The output is the lines below from the one with "destruct (ni_pending _" through the one with "- destruct Hprog as (Hw & ->", both included, printed exactly and with no other line.

▬▬▬▬▬▬

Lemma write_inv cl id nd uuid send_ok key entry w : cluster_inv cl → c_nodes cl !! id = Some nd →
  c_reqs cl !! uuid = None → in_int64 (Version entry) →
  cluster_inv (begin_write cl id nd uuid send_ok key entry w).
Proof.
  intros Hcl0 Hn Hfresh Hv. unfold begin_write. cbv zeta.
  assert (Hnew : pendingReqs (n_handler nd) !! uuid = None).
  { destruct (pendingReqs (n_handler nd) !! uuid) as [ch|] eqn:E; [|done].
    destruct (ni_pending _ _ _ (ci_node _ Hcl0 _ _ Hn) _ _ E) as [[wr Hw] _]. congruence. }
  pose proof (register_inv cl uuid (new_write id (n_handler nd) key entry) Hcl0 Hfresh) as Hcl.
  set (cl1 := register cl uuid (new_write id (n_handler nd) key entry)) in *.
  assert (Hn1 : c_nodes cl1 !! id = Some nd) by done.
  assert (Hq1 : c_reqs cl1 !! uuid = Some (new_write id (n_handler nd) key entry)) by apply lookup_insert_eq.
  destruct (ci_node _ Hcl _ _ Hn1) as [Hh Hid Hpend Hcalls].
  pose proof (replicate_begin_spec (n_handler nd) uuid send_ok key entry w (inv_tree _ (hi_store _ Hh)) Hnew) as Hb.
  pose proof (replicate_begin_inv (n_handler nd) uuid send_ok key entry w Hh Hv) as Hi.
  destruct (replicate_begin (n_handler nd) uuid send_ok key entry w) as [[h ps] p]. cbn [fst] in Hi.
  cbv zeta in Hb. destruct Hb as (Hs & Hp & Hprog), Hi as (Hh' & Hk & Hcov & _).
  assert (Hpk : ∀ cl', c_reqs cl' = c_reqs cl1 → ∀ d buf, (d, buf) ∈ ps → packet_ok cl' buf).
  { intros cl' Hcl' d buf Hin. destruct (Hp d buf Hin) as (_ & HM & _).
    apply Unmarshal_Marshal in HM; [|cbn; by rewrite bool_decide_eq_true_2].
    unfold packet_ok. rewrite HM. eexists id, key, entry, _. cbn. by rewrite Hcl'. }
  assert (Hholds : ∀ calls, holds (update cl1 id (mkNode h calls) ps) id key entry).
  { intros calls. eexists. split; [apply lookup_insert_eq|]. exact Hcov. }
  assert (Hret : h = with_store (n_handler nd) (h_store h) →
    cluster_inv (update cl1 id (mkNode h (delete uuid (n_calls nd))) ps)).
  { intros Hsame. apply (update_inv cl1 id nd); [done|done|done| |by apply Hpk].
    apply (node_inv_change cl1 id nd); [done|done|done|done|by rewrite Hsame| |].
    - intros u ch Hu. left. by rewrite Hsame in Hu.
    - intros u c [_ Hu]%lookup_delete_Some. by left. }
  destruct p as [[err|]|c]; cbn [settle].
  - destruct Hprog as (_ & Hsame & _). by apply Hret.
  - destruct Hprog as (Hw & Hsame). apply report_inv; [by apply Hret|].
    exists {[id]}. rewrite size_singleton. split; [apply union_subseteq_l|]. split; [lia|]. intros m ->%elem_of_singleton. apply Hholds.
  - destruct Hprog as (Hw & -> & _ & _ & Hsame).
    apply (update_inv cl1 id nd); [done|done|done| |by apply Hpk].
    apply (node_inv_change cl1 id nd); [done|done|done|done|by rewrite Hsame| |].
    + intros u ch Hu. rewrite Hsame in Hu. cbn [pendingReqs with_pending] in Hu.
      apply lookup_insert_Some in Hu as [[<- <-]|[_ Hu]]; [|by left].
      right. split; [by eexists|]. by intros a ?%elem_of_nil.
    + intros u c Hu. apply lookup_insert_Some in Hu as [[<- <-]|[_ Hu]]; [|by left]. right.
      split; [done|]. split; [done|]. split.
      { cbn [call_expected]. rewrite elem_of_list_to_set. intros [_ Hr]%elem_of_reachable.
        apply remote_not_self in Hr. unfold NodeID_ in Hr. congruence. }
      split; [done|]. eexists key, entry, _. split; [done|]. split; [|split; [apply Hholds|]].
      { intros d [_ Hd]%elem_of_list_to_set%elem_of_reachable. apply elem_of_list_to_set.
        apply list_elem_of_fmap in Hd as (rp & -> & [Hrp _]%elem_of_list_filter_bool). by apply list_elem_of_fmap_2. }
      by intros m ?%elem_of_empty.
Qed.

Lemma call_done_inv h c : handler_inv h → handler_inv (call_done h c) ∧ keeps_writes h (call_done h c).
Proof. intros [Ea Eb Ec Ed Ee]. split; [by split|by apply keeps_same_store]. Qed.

▬▬▬▬▬▬

[Expected answer]
    destruct (ni_pending _ _ _ (ci_node _ Hcl0 _ _ Hn) _ _ E) as [[wr Hw] _]. congruence. }
  pose proof (register_inv cl uuid (new_write id (n_handler nd) key entry) Hcl0 Hfresh) as Hcl.
  set (cl1 := register cl uuid (new_write id (n_handler nd) key entry)) in *.
  assert (Hn1 : c_nodes cl1 !! id = Some nd) by done.
  assert (Hq1 : c_reqs cl1 !! uuid = Some (new_write id (n_handler nd) key entry)) by apply lookup_insert_eq.
  destruct (ci_node _ Hcl _ _ Hn1) as [Hh Hid Hpend Hcalls].
  pose proof (replicate_begin_spec (n_handler nd) uuid send_ok key entry w (inv_tree _ (hi_store _ Hh)) Hnew) as Hb.
  pose proof (replicate_begin_inv (n_handler nd) uuid send_ok key entry w Hh Hv) as Hi.
  destruct (replicate_begin (n_handler nd) uuid send_ok key entry w) as [[h ps] p]. cbn [fst] in Hi.
  cbv zeta in Hb. destruct Hb as (Hs & Hp & Hprog), Hi as (Hh' & Hk & Hcov & _).
  assert (Hpk : ∀ cl', c_reqs cl' = c_reqs cl1 → ∀ d buf, (d, buf) ∈ ps → packet_ok cl' buf).
  { intros cl' Hcl' d buf Hin. destruct (Hp d buf Hin) as (_ & HM & _).
    apply Unmarshal_Marshal in HM; [|cbn; by rewrite bool_decide_eq_true_2].
    unfold packet_ok. rewrite HM. eexists id, key, entry, _. cbn. by rewrite Hcl'. }
  assert (Hholds : ∀ calls, holds (update cl1 id (mkNode h calls) ps) id key entry).
  { intros calls. eexists. split; [apply lookup_insert_eq|]. exact Hcov. }
  assert (Hret : h = with_store (n_handler nd) (h_store h) →
    cluster_inv (update cl1 id (mkNode h (delete uuid (n_calls nd))) ps)).
  { intros Hsame. apply (update_inv cl1 id nd); [done|done|done| |by apply Hpk].
    apply (node_inv_change cl1 id nd); [done|done|done|done|by rewrite Hsame| |].
    - intros u ch Hu. left. by rewrite Hsame in Hu.
    - intros u c [_ Hu]%lookup_delete_Some. by left. }
  destruct p as [[err|]|c]; cbn [settle].
  - destruct Hprog as (_ & Hsame & _). by apply Hret.
  - destruct Hprog as (Hw & Hsame). apply report_inv; [by apply Hret|].
    exists {[id]}. rewrite size_singleton. split; [apply union_subseteq_l|]. split; [lia|]. intros m ->%elem_of_singleton. apply Hholds.
  - destruct Hprog as (Hw & -> & _ & _ & Hsame).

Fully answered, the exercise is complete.